====== Given data

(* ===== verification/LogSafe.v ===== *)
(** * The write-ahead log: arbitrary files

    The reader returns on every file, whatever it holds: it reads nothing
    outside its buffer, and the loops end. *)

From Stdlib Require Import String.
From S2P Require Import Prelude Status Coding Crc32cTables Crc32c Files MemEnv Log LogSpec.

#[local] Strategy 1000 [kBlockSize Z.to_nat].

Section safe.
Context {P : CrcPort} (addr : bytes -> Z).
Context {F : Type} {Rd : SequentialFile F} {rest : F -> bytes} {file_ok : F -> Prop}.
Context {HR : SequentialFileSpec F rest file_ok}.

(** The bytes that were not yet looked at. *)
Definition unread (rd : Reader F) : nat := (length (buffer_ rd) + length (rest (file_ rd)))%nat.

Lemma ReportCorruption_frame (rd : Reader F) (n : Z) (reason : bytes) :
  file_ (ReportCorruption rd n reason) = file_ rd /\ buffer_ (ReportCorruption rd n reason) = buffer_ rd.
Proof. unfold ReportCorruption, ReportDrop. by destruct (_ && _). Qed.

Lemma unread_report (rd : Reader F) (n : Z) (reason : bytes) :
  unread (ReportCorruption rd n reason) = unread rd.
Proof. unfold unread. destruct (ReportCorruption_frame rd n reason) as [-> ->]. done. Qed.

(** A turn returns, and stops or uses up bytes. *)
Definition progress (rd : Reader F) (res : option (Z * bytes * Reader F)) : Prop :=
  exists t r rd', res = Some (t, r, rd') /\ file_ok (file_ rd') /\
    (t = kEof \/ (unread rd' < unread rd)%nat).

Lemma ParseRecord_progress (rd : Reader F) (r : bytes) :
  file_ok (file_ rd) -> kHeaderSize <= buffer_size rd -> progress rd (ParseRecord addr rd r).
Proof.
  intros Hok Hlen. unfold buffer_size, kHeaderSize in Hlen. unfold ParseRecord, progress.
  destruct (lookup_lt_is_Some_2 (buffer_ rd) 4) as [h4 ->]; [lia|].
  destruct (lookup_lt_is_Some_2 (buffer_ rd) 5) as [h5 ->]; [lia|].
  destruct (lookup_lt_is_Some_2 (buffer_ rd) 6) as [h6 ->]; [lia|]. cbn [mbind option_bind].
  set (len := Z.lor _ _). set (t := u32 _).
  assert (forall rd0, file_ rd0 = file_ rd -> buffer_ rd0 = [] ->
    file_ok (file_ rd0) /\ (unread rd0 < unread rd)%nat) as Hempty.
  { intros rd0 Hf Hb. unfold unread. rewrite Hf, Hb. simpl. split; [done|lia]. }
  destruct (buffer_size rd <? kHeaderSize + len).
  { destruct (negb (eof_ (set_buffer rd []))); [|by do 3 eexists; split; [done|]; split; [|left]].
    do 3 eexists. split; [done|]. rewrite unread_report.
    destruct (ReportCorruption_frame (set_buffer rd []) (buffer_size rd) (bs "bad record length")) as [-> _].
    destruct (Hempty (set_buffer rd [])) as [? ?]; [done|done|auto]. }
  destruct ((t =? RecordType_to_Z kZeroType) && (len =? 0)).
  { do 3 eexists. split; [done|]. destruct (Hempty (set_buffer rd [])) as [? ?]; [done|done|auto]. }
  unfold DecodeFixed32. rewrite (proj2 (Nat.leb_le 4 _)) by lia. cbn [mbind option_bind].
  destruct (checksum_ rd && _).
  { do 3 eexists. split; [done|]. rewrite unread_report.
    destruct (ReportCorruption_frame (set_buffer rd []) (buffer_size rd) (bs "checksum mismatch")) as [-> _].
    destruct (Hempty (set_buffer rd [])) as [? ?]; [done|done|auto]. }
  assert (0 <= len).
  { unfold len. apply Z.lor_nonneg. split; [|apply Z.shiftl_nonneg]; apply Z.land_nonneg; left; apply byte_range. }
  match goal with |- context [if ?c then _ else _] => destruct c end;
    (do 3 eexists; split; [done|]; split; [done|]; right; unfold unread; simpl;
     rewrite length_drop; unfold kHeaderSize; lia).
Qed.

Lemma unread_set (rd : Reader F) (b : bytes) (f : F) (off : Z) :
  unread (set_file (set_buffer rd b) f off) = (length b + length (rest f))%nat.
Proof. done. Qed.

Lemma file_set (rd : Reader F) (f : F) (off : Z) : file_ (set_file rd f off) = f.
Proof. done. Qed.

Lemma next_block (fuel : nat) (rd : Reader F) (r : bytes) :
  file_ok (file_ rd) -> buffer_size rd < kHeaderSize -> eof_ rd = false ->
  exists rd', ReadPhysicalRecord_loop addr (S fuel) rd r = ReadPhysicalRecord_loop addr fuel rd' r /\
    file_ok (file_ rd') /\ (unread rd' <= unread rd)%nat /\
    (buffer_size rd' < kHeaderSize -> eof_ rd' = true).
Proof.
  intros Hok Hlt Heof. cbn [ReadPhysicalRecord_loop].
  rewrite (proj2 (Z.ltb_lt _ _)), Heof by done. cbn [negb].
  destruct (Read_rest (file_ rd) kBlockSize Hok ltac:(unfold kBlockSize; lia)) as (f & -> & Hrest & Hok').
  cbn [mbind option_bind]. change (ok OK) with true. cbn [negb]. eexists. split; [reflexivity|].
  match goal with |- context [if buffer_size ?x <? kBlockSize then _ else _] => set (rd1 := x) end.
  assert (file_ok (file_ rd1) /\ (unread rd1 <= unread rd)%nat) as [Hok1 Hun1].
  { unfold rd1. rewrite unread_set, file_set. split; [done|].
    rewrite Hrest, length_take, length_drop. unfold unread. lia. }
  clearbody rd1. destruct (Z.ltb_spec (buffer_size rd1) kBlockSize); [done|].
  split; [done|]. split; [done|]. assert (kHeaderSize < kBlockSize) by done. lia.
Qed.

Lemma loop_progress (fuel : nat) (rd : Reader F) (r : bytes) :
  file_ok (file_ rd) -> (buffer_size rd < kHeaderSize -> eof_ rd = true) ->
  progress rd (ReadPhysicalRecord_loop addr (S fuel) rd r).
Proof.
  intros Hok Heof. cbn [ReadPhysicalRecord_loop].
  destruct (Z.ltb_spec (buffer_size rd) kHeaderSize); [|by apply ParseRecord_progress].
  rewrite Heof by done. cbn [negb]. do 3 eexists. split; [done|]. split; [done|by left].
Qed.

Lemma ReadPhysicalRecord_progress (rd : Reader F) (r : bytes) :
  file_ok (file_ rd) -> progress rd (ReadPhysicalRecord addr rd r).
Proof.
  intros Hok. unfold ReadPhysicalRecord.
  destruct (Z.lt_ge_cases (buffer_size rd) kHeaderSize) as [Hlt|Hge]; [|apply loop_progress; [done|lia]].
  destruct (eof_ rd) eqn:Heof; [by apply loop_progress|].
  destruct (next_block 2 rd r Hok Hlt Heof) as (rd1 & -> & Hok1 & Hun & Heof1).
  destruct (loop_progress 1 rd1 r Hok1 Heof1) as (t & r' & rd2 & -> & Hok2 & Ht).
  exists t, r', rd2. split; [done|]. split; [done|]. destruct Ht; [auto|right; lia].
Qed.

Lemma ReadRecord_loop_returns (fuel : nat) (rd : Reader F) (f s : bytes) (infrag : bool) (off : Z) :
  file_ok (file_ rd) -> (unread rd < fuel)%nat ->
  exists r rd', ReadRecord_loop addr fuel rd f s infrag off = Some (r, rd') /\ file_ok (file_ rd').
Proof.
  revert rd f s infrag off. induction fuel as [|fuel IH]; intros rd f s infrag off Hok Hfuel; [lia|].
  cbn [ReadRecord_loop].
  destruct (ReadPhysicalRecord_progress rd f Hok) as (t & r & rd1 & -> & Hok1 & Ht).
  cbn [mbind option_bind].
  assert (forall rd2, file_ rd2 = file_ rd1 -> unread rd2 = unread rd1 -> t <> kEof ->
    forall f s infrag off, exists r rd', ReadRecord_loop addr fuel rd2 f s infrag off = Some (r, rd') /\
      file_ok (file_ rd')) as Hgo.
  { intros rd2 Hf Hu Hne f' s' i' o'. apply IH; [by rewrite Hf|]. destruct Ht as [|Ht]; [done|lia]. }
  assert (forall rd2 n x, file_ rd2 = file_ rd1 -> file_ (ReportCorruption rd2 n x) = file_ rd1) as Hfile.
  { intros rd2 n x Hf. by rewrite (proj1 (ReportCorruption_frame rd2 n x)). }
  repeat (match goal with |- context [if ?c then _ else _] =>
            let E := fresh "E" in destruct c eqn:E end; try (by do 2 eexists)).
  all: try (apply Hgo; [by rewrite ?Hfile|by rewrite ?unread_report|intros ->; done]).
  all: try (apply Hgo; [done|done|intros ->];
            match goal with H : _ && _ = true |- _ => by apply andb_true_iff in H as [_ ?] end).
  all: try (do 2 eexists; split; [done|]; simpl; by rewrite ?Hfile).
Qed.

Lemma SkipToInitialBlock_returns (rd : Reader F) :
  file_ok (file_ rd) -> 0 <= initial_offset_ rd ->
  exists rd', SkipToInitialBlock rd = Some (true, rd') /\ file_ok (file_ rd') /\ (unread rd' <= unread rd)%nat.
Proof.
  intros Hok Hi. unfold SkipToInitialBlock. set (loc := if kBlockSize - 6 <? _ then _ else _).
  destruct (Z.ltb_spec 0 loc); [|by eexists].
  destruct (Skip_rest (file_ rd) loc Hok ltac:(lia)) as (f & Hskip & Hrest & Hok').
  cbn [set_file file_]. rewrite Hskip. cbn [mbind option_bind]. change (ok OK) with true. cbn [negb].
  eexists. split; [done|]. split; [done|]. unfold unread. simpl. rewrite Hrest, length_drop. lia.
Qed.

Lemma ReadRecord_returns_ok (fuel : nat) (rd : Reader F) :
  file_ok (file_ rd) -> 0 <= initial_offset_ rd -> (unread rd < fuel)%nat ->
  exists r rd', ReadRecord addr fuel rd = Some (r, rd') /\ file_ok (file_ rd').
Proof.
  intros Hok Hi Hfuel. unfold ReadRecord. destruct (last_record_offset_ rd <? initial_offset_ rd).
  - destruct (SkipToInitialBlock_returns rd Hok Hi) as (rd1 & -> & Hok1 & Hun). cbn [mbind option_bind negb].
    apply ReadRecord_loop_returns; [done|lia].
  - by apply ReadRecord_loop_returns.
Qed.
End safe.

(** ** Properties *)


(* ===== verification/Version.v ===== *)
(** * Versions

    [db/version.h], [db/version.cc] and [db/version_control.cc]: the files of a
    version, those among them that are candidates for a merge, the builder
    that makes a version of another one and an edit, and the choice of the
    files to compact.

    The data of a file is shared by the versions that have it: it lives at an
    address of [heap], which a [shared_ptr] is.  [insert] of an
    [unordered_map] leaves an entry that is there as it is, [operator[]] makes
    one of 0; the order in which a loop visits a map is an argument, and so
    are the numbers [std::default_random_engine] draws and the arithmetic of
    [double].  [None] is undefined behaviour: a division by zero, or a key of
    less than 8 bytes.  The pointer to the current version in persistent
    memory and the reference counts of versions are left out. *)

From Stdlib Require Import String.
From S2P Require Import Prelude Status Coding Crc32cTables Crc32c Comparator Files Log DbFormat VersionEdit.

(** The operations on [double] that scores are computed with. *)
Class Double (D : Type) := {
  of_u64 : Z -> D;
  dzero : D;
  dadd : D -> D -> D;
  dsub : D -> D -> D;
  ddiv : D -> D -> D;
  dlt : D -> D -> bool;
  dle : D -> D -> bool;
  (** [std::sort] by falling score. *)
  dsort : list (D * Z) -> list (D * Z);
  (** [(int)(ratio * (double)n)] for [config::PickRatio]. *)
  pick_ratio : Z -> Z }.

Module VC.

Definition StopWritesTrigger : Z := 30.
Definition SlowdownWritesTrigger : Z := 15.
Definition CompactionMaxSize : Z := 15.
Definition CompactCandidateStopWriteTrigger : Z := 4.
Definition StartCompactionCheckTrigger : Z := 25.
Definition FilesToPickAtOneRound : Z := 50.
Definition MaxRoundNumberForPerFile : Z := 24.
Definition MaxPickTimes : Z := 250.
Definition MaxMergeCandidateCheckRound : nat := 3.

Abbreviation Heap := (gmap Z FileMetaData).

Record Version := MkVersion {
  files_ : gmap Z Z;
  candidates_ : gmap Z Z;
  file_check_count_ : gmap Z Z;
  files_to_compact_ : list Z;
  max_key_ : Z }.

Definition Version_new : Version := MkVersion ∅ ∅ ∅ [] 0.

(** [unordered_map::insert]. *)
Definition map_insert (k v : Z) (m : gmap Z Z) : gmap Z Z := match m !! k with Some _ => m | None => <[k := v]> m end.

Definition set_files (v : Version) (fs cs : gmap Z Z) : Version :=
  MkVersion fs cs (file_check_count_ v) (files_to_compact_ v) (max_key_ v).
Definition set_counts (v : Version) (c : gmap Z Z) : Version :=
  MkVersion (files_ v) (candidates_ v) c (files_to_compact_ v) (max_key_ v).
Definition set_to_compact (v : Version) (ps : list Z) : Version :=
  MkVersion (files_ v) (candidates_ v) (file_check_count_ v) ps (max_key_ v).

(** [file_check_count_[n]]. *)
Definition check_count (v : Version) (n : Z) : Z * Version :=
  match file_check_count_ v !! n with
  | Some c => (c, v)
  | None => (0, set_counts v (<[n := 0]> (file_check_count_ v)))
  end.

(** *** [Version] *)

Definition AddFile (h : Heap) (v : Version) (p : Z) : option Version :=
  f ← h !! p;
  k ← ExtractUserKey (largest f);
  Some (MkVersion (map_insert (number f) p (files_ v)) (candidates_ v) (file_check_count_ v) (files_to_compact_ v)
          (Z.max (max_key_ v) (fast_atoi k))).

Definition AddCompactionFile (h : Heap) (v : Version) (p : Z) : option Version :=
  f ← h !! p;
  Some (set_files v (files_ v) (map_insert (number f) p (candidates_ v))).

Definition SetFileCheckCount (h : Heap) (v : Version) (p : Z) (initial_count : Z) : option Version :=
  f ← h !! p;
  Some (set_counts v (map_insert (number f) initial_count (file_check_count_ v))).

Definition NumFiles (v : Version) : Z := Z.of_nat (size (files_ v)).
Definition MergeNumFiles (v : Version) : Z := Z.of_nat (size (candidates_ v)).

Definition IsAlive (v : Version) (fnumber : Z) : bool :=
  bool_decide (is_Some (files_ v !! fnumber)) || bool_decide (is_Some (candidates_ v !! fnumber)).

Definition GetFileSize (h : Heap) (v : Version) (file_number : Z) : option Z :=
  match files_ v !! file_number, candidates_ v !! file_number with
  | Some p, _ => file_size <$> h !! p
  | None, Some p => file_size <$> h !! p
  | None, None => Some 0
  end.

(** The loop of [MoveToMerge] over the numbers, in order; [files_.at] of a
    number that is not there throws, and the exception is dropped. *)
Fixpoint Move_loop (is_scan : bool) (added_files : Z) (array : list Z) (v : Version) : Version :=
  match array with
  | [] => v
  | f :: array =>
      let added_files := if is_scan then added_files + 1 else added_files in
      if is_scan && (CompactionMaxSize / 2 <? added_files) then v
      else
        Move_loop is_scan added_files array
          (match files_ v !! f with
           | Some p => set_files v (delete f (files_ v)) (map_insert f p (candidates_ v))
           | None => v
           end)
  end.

============

* _Problem_: Output, and output only, the lines from the one containing "if is_scan &&" through the last line of the data above.

* _Answer space_:
      if is_scan && (CompactionMaxSize / 2 <? added_files) then v
      else
        Move_loop is_scan added_files array
          (match files_ v !! f with
           | Some p => set_files v (delete f (files_ v)) (map_insert f p (candidates_ v))
           | None => v
           end)
  end.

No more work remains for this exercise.